Actually, it is not the Bolivian leadership that first thought of the rights
of nature and nonhuman life. In the 1980s, on the basis of decades-long
nature conservation movements in Europe and the USA, thinkers like Arne
Naess, Bill Devall and George Sessions formulated a philosophical position
that they called Deep Ecology. The first and the most important of the eight
basic principles of their Deep Ecology Platform reads: "The well-being and
flourishing of human and nonhuman life on Earth have value in themselves
(synonymous: intrinsic value, inherent value).These values are independent
of the usefulness of the nonhuman world for human purposes." 



Deep Ecologists differentiate between their position and that of the great
majority of environmentalists, who say: humans need environmental
protection, which is also economically useful, for thereby not only economic
damages are prevented but also many jobs can be created in the environmental
protection industry. They call this position shallow ecology.
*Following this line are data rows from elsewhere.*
(* ===== verification/MapStorage.v ===== *)
(** * Maps at the elders (src/metadata/map_storage.rs)

    Every handler is a read or a read-modify-write of one chunk of the map store,
    guarded by the map's own permission checks. The map itself is a type of
    [sn_data_types]; what the handlers call on it are the operations of [MapOps]. *)

From stdpp Require Import base gmap sets list strings.
From S2P Require Import Prelude Externals Errors StoreApi NodeOps.

Local Open Scope Z_scope.

Abbreviation NdResult A := (result A DtError).

(** [sn_data_types::Map]. *)
Class MapOps `{T : !Types} := {
  map_address : DataMap → MapAddress;
  map_check_permissions : DataMap → MapAction → PublicKey → NdResult unit;
  map_check_is_owner : DataMap → PublicKey → NdResult unit;
  map_set_user_permissions : DataMap → PublicKey → MapPermissionSet → Z → NdResult DataMap;
  map_del_user_permissions : DataMap → PublicKey → Z → NdResult DataMap;
  map_mutate_entries : DataMap → MapEntryActions → PublicKey → NdResult DataMap;
  map_shell : DataMap → MapShell;
  map_version : DataMap → Z;
  map_keys : DataMap → list bytes;
  map_permissions : DataMap → MapPermissions;
  map_user_permissions : DataMap → PublicKey → NdResult MapPermissionSet;
  seq_map_get : SeqMap → bytes → option MapValue;
  unseq_map_get : UnseqMap → bytes → option MapValue;
  seq_map_values : SeqMap → MapValues;
  unseq_map_values : UnseqMap → MapValues;
  seq_map_entries : SeqMap → MapEntries;
  unseq_map_entries : UnseqMap → MapEntries;
}.

Module Maps.

Section map_storage.
Context `{T : !Types} `{MS : !Messaging} `{MO : !MapOps}.
Context {S : Type} `{ST : !Store S DataMap MapAddress}.
Implicit Types (origin : EndUser) (msg_id : MessageId) (address : MapAddress).

Definition ok_or_error (result : Result unit) msg_id origin : M Error S NodeDuty :=
  match result with
  | Err error =>
      messaging_error ← lift (convert_to_error_message error);
      mret (cmd_error (CmdError_Data messaging_error) msg_id (Dst_EndUser origin))
  | Ok _ => mret NoOp
  end.

Definition get_chunk address origin (action : MapAction) : M Error S DataMap :=
  map ← st_get address;
  _ ← lift (map_err NetworkData (map_check_permissions map action (user_id origin)));
  mret map.

Definition edit_chunk address origin msg_id (mutation_fn : DataMap → NdResult DataMap) :
    M Error S NodeDuty :=
  r ← attempt (st_get address);
  result ← (match r with
            | Ok data =>
                match mutation_fn data with
                | Ok map => attempt (st_put map)
                | Err error => mret (Err (NetworkData error))
                end
            | Err error => mret (Err error)
            end);
  ok_or_error result msg_id origin.

Definition create (data : DataMap) msg_id origin : M Error S NodeDuty :=
  exists_ ← st_has (map_address data);
  result ← (if exists_ : bool then mret (Err DataExists) else attempt (st_put data));
  ok_or_error result msg_id origin.

Definition delete address msg_id origin : M Error S NodeDuty :=
  r ← attempt (st_get address);
  result ← (match r with
            | Ok map =>
                match map_check_is_owner map (user_id origin) with
                | Ok _ => attempt (st_delete address)
                | Err _ => mret (Err (NetworkData (DtError_AccessDenied (user_id origin))))
                end
            | Err error => mret (Err error)
            end);
  ok_or_error result msg_id origin.

Definition set_user_permissions address (user : PublicKey) (permissions : MapPermissionSet)
    (version : Z) msg_id origin : M Error S NodeDuty :=
  edit_chunk address origin msg_id (λ data,
    let? _ := map_check_permissions data MapAction_ManagePermissions (user_id origin) in
    map_set_user_permissions data user permissions version).

Definition delete_user_permissions address (user : PublicKey) (version : Z) msg_id origin :
    M Error S NodeDuty :=
  edit_chunk address origin msg_id (λ data,
    let? _ := map_check_permissions data MapAction_ManagePermissions (user_id origin) in
    map_del_user_permissions data user version).

Definition edit_entries address (actions : MapEntryActions) msg_id origin : M Error S NodeDuty :=
  edit_chunk address origin msg_id (λ data, map_mutate_entries data actions (user_id origin)).

(** The common tail of the reads: the result, or the error a client may see. *)
Definition respond {A} (read : M Error S A) (wrap : result A ErrorMessage → QueryResponse)
    msg_id origin : M Error S NodeDuty :=
  r ← attempt read;
  result ← lift (to_response r);
  mret (query_response (wrap result) msg_id (Dst_EndUser origin)).

Definition get address msg_id origin : M Error S NodeDuty :=
  respond (get_chunk address origin MapAction_Read) QR_GetMap msg_id origin.

Definition get_shell address msg_id origin : M Error S NodeDuty :=
  respond (data ← get_chunk address origin MapAction_Read; mret (map_shell data))
    QR_GetMapShell msg_id origin.

Definition get_version address msg_id origin : M Error S NodeDuty :=
  respond (data ← get_chunk address origin MapAction_Read; mret (map_version data))
    QR_GetMapVersion msg_id origin.

Definition get_value address (key : bytes) msg_id origin : M Error S NodeDuty :=
  respond
    (data ← get_chunk address origin MapAction_Read;
     lift (match data with
           | Map_Seq map => ok_or (seq_map_get map key) (NetworkData DtError_NoSuchEntry)
           | Map_Unseq map => ok_or (unseq_map_get map key) (NetworkData DtError_NoSuchEntry)
           end))
    QR_GetMapValue msg_id origin.

Definition list_keys address msg_id origin : M Error S NodeDuty :=
  respond (data ← get_chunk address origin MapAction_Read; mret (map_keys data))
    QR_ListMapKeys msg_id origin.

Definition list_values address msg_id origin : M Error S NodeDuty :=
  respond
    (data ← get_chunk address origin MapAction_Read;
     mret (match data with
           | Map_Seq map => seq_map_values map
           | Map_Unseq map => unseq_map_values map
           end))
    QR_ListMapValues msg_id origin.

Definition list_entries address msg_id origin : M Error S NodeDuty :=
  respond
    (data ← get_chunk address origin MapAction_Read;
     mret (match data with
           | Map_Seq map => seq_map_entries map
           | Map_Unseq map => unseq_map_entries map
           end))
    QR_ListMapEntries msg_id origin.

Definition list_permissions address msg_id origin : M Error S NodeDuty :=
  respond (data ← get_chunk address origin MapAction_Read; mret (map_permissions data))
    QR_ListMapPermissions msg_id origin.

Definition list_user_permissions address (user : PublicKey) msg_id origin :
    M Error S NodeDuty :=
  respond
    (data ← get_chunk address origin MapAction_Read;
     lift (map_err NetworkData (map_user_permissions data user)))
    QR_ListMapUserPermissions msg_id origin.

Definition read (r : MapRead) msg_id origin : M Error S NodeDuty :=
  match r with
  | MapRead_Get address => get address msg_id origin
  | MapRead_GetValue address key => get_value address key msg_id origin
  | MapRead_GetShell address => get_shell address msg_id origin
  | MapRead_GetVersion address => get_version address msg_id origin
  | MapRead_ListEntries address => list_entries address msg_id origin
  | MapRead_ListKeys address => list_keys address msg_id origin
  | MapRead_ListValues address => list_values address msg_id origin
  | MapRead_ListPermissions address => list_permissions address msg_id origin
  | MapRead_ListUserPermissions address user => list_user_permissions address user msg_id origin
  end.

Definition write (w : MapWrite) msg_id origin : M Error S NodeDuty :=
  match w with
  | MapWrite_New data => create data msg_id origin
  | MapWrite_Delete address => delete address msg_id origin
  | MapWrite_SetUserPermissions address user permissions version =>
      set_user_permissions address user permissions version msg_id origin
  | MapWrite_DelUserPermissions address user version =>
      delete_user_permissions address user version msg_id origin
  | MapWrite_Edit address changes => edit_entries address changes msg_id origin
  end.
End map_storage.

(** ** Facts, against the contract of the store *)

(** What the handlers rely on: changing a map does not change its address. *)
Class MapOpsOk `{MO : MapOps} : Prop := {
  map_set_user_permissions_address : ∀ m user p v m',
    map_set_user_permissions m user p v = Ok m' → map_address m' = map_address m;
  map_del_user_permissions_address : ∀ m user v m',
    map_del_user_permissions m user v = Ok m' → map_address m' = map_address m;
  map_mutate_entries_address : ∀ m a user m',
    map_mutate_entries m a user = Ok m' → map_address m' = map_address m;
}.

Section facts.
Context `{T : !Types} `{MS : !Messaging} `{MO : !MapOps} `{MOok : !MapOpsOk}.
Context {S : Type} `{ST : !Store S DataMap MapAddress}.
#[local] Instance map_chunk : Chunk DataMap MapAddress := {| chunk_id := map_address |}.
Context `{SP : !StoreSpec S DataMap MapAddress}.
Implicit Types (s : S) (origin : EndUser) (msg_id : MessageId).

(** What the client is sent for the outcome of a write. *)
Definition write_reply msg_id origin (r : Result unit) : Result NodeDuty :=
  match r with
  | Ok _ => Ok NoOp
  | Err e => map_ok (λ em, cmd_error (CmdError_Data em) msg_id (Dst_EndUser origin))
               (convert_to_error_message e)
  end.

Lemma map_ok_or_error_eq r msg_id origin s :
  ok_or_error r msg_id origin s = (s, write_reply msg_id origin r).
Proof. destruct r as [|e]; [done|]. simpl. by destruct (convert_to_error_message e). Qed.

(** *** The abstract writes: what a request does to a partial map. *)

Definition mutate (m : option DataMap) (f : DataMap → NdResult DataMap) :
    Result (change DataMap MapAddress) :=
  let? m := ok_or m NoSuchChunk in map_err NetworkData (map_ok Install (f m)).

Definition spec_write (view : MapAddress → option DataMap) (w : MapWrite) (user : PublicKey) :
    Result (change DataMap MapAddress) :=
  match w with
  | MapWrite_New data =>
      if view (map_address data) then Err DataExists else Ok (Install data)
  | MapWrite_Delete a =>
      let? m := ok_or (view a) NoSuchChunk in
      if is_ok (map_check_is_owner m user) then Ok (Remove a)
      else Err (NetworkData (DtError_AccessDenied user))
  | MapWrite_SetUserPermissions a u p v =>
      mutate (view a) (λ m,
        let? _ := map_check_permissions m MapAction_ManagePermissions user in
        map_set_user_permissions m u p v)
  | MapWrite_DelUserPermissions a u v =>
      mutate (view a) (λ m,
        let? _ := map_check_permissions m MapAction_ManagePermissions user in
        map_del_user_permissions m u v)
  | MapWrite_Edit a c => mutate (view a) (λ m, map_mutate_entries m c user)
  end.

Lemma edit_chunk_implements s address origin msg_id f :
  st_inv s →
  implements s (mutate (st_view s address) f) (write_reply msg_id origin)
    (edit_chunk address origin msg_id f s).
Proof using SP.
  intros Hs. unfold edit_chunk, mutate. run. rewrite st_get_spec by done.
  destruct (st_view s address) as [m|]; cbn [ok_or and_then fst snd]; [|by rewrite bind_ret, map_ok_or_error_eq].
  destruct (f m) as [m'|e]; cbn [map_ok map_err implements]; [|by rewrite bind_ret, map_ok_or_error_eq].
  run. by apply implements_put; [|rewrite map_ok_or_error_eq].
Qed.

Lemma map_write_implements s w msg_id origin :
  st_inv s →
  implements s (spec_write (st_view s) w (user_id origin)) (write_reply msg_id origin)
    (write w msg_id origin s).
Proof using SP.
  intros Hs. destruct w as [data|a|a u p v|a u v|a c]; simpl.
  - unfold create. rewrite (bind_ok _ _ _ _ _ (st_has_spec s (map_address data) Hs)).
    destruct (st_view s (map_address data)) as [m|].
    + rewrite bool_decide_eq_true_2 by done. run. by rewrite map_ok_or_error_eq.
    + rewrite bool_decide_eq_false_2 by (by intros [? ?]). run.
      by apply implements_put; [|rewrite map_ok_or_error_eq].
  - unfold delete. run. rewrite st_get_spec by done.
    destruct (st_view s a) as [m|]; cbn [ok_or and_then fst snd];
      [|by rewrite bind_ret, map_ok_or_error_eq].
    destruct (map_check_is_owner m (user_id origin)); cbn [is_ok];
      run; [|by rewrite map_ok_or_error_eq].
    by apply implements_delete; [|rewrite map_ok_or_error_eq].
  - by apply edit_chunk_implements.
  - by apply edit_chunk_implements.
  - by apply edit_chunk_implements.
Qed.

(** *** Frame *)

Definition write_address (w : MapWrite) : MapAddress :=
  match w with
  | MapWrite_New data => map_address data
  | MapWrite_Delete a | MapWrite_SetUserPermissions a _ _ _
  | MapWrite_DelUserPermissions a _ _ | MapWrite_Edit a _ => a
  end.

Lemma mutate_address s a f ch :
  st_inv s → (∀ m m', f m = Ok m' → map_address m' = map_address m) →
  mutate (st_view s a) f = Ok ch → change_address ch = a.
Proof using SP.
  intros Hs Hf. unfold mutate. destruct (st_view s a) as [m|] eqn:Hv; [|done]. cbn [ok_or and_then].
  destruct (f m) as [m'|] eqn:Hm; [|done]. intros [= <-]. simpl.
  rewrite (Hf _ _ Hm). exact (st_view_id s a m Hs Hv).
Qed.

Lemma map_spec_write_address s w user ch :
  st_inv s → spec_write (st_view s) w user = Ok ch → change_address ch = write_address w.
Proof using SP MOok.
  intros Hs. destruct w as [data|a|a u p v|a u v|a c]; simpl.
  - destruct (st_view s _); [done|]. by intros [= <-].
  - destruct (st_view s a) as [m|]; [|done]. simpl. destruct (is_ok _); [|done]. by intros [= <-].
  - apply mutate_address; [done|]. intros m m'. destruct (map_check_permissions _ _ _); [|done].
    apply map_set_user_permissions_address.
  - apply mutate_address; [done|]. intros m m'. destruct (map_check_permissions _ _ _); [|done].
    apply map_del_user_permissions_address.
  - apply mutate_address; [done|]. intros m m'. apply map_mutate_entries_address.
Qed.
Morales and his comrades probably had not heard of Deep Ecology before they
formulated their conception of the rights of Mother Earth. This
 eco-philosophy is relatively unknown even in the intellectual circles of
 Germany. It is a great credit to the Bolivians that they, with their
combination of deep ecology and socialism (their version of eco-socialism),
have enabled many people to think of eco-socialism as the alternative to
capitalism, the enemy of nature. I wish them much success, also in praxis,
and much courage to remain steadfast in the face of resistance.